Stored data entries
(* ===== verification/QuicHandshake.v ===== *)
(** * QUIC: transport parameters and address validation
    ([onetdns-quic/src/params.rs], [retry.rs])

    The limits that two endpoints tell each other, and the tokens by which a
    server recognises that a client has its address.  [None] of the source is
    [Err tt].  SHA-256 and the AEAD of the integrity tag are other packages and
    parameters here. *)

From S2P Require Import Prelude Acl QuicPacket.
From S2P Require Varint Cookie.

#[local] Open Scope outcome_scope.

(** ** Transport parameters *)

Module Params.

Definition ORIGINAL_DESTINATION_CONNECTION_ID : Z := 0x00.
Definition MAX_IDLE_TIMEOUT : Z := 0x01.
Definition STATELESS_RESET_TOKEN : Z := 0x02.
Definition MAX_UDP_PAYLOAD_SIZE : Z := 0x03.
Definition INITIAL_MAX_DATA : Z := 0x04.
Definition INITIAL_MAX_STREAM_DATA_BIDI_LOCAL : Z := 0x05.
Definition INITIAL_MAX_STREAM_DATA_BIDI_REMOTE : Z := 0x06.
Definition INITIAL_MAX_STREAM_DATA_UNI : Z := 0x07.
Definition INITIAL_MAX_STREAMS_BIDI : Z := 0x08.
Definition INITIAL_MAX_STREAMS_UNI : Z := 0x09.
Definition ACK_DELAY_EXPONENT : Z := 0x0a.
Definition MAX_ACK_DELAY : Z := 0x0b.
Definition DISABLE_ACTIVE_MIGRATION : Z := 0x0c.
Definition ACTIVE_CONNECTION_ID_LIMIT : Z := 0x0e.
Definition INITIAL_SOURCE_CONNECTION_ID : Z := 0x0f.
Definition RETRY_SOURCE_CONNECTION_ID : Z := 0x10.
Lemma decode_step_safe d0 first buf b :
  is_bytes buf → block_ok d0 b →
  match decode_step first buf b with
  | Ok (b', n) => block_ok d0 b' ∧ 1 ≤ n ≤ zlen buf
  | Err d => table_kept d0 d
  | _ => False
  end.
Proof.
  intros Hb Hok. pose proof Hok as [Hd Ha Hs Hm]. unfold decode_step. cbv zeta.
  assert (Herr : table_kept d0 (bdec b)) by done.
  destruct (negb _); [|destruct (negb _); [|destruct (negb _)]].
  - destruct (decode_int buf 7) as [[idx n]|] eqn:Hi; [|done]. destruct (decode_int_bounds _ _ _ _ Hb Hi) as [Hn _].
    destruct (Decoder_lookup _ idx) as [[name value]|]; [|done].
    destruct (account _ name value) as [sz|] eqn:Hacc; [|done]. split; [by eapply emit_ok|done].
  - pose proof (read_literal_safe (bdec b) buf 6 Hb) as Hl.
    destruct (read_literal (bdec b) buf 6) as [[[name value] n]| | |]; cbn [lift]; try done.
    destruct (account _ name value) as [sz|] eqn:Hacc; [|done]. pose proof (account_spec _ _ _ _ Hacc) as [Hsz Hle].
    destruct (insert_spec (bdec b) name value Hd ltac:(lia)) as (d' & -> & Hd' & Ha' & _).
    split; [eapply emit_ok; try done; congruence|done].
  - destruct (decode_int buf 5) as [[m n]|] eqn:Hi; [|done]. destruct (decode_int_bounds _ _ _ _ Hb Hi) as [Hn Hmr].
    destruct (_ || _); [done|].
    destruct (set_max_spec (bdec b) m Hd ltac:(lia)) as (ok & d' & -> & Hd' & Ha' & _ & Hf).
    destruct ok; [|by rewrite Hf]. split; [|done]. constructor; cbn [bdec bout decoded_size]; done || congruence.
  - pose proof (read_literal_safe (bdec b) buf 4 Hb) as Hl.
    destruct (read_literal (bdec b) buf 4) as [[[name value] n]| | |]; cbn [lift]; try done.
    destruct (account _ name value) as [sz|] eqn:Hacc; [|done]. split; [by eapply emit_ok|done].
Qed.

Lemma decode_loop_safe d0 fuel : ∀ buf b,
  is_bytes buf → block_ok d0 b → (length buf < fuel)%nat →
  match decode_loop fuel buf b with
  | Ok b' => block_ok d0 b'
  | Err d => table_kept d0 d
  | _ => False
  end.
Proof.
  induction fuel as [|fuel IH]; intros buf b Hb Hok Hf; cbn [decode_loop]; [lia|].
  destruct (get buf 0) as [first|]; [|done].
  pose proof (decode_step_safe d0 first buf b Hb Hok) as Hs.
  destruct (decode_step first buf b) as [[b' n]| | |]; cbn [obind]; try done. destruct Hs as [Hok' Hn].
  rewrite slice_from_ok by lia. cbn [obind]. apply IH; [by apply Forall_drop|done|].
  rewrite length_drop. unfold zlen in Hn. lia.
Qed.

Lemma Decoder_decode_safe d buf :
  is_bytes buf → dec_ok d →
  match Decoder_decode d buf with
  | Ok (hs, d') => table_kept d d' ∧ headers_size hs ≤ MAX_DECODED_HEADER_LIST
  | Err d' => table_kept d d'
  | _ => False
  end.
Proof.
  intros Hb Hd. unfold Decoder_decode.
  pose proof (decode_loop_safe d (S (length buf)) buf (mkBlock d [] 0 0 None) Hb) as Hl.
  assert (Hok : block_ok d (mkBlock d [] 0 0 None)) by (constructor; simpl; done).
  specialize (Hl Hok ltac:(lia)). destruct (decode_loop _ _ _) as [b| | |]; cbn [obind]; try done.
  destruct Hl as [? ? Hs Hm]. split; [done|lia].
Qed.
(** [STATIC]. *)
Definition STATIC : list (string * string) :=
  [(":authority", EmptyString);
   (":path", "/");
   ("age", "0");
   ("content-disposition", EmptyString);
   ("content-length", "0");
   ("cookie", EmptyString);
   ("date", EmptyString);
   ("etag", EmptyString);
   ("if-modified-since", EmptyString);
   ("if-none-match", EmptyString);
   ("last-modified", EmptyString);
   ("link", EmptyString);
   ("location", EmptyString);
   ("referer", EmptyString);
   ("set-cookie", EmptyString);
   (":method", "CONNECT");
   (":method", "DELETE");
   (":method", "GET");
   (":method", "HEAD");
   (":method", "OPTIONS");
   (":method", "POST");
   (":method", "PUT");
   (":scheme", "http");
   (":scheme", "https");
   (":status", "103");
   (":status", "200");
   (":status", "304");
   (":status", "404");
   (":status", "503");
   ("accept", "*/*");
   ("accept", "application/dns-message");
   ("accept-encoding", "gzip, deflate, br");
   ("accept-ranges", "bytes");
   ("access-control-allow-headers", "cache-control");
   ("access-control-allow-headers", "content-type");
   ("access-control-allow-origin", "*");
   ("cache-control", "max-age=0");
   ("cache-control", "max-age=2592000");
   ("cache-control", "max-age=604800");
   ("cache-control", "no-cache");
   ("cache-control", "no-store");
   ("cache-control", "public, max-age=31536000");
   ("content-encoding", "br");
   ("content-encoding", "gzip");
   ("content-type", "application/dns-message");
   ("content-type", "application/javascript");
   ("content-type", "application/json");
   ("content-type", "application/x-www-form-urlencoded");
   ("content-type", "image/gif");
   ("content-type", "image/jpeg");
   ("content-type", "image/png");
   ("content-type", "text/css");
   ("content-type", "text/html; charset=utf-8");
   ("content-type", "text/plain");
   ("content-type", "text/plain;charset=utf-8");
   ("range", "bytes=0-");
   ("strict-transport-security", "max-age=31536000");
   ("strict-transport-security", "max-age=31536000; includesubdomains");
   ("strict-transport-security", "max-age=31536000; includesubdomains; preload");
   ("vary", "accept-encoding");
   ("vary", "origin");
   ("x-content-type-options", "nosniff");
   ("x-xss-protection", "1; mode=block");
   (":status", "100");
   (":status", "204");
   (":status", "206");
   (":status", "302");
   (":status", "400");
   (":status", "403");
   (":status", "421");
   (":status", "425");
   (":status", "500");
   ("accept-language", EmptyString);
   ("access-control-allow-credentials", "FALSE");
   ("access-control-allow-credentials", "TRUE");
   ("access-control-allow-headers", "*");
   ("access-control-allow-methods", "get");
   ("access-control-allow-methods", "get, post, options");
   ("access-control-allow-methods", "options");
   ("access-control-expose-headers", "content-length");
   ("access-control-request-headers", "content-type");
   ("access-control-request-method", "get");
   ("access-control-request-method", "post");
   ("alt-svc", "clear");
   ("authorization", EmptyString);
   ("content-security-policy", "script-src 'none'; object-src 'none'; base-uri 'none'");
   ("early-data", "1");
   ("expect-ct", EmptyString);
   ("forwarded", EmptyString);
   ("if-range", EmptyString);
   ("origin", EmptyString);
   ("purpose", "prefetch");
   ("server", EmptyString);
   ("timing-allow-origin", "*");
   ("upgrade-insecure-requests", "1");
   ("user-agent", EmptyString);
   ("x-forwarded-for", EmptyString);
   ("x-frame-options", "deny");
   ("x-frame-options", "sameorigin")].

Task instructions:
Which of the lines above hold the string "split"? Copy each one.

Finished exercise:
    destruct (account _ name value) as [sz|] eqn:Hacc; [|done]. split; [by eapply emit_ok|done].
    split; [eapply emit_ok; try done; congruence|done].
    destruct ok; [|by rewrite Hf]. split; [|done]. constructor; cbn [bdec bout decoded_size]; done || congruence.
    destruct (account _ name value) as [sz|] eqn:Hacc; [|done]. split; [by eapply emit_ok|done].
  destruct Hl as [? ? Hs Hm]. split; [done|lia].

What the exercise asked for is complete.